Soucieux de produire du bois-énergie de façon exemplaire, les acteurs de la filière veillent notamment à respecter les préconisations des deux guides nationaux sur la protection des sols (Prosol et Praticsols) et du guide des bonnes pratiques publié par l’ADEME pour la récolte durable de bois-énergie. 

Le bois énergie, la première énergie renouvelable de France

  

Le bois-énergie est la première énergie renouvelable en France : il représente à lui seul 36% de la production d’énergies renouvelables et 66% de la chaleur renouvelable
Il est la source d’énergie renouvelable la plus utilisée aujourd’hui par les particuliers : près du quart des ménages occupant 7 millions de logements sont équipés d’un appareil de chauffage au bois (bûches ou granulés). Le bois énergie représente également près du quart des énergies distribuées par les réseaux de chaleur qui permettent de garantir dans la durée une facture énergétique maîtrisée à ses usagers.

Le bois énergie joue un rôle majeur dans la décarbonation de la chaleur qui repose encore à plus de 75% sur des ressources fossiles alors que la chaleur représente 45 % de notre consommation finale d’énergie. Il est nécessaire d’accélérer le rythme de développement de cette filière pour conforter notre indépendance énergétique et viser la neutralité carbone. 

Développer le bois énergie, c’est également participer à la création de milliers d’emplois pérennes en particulier en zones rurales. A ce jour, la filière bois énergie compte plus de 50 000 emplois directs et indirects, des milliers de TPE et crée une valeur annuelle de 1,3 Md€ dans nos territoires. En suivant la trajectoire de la Programmation annuelle de l’énergie (PPE), la filière bois énergie compterait plus de 70 000 emplois directs et indirects en 2028.

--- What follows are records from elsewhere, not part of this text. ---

Lemma commit_then_load_latest_witness :
  LoadSuperblock stream LatestGeneration (gbs committed)
  = Done (Some {| sb_uuid := stream; sb_gen := 2; sb_root := 1 |}) (gbs committed).
Proof.
  refine (proj1 (commit_then_load_latest prepared committed address_map
                   prepared_commits _ _ _)).
  - vm_compute. discriminate.
  - vm_compute. reflexivity.
  - vm_compute. reflexivity.
Defined.

Lemma commit_then_obtain_continues_witness :
  ObtainGeneration stream (gbs committed)
  = Done {| Cur_SB := {| sb_uuid := stream; sb_gen := 2; sb_root := 1 |};
            New_SB := {| sb_uuid := stream; sb_gen := 3; sb_root := 1 |};
            cblocks := []; vblocks := []; flushed := false |}
         (set_wlocks (insert stream true) (gbs committed)).
Proof.
  refine (commit_then_obtain_continues prepared committed address_map
            prepared_commits _ _ _ _).
  - vm_compute. reflexivity.
  - vm_compute. discriminate.
  - vm_compute. reflexivity.
  - vm_compute. reflexivity.
Defined.

Lemma read_once_has_block_one :
  cache_find 1 (cacheitems (cache read_once)) = Some block_one.
Proof. vm_compute. reflexivity. Defined.

Lemma read_datablock_hit_ignores_arguments_witness :
  exists bs' : BlockStore,
    ReadDatablock 9%N 1 0 0 0 read_once = Done block_one bs'
    /\ store bs' = store read_once
    /\ cache_find 1 (cacheitems (cache bs')) = Some block_one.
Proof.
  exact (read_datablock_hit_ignores_arguments read_once 1 block_one
           read_once_has_block_one 9%N 0 0 0).
Defined.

Un nouveau cadre réglementaire européen sur la durabilité en cours de déploiement

Depuis 2021, la directive sur les énergies renouvelables dite RED II exige que les installations de puissance supérieure à 20 MW (puissance bois PCI) respectent des critères de durabilité et de réduction d’émission de Gaz à Effet de Serre (GES) par rapport à une référence gaz fossile, afin que le bois énergie puisse bénéficier d’aides publiques et être comptabilisé dans les objectifs de production d’énergies renouvelables nationaux et européens. 

Les opérateurs économiques doivent prouver le respect des critères de durabilité par des contrôles indépendants, sur l’ensemble des points suivants :

  • La légalité des opérations de récolte
  • La régénération de la forêt dans les zones de récolte
  • La régulation pour les zones protégées
  • La préservation de la biodiversité
  • La préservation de la qualité des sols
  • Le maintien de la capacité de production à long terme de la forêt
  • L’utilisation des terres, changement d’affectation des terres et foresterie, concernant les émissions et les absorptions de CO2.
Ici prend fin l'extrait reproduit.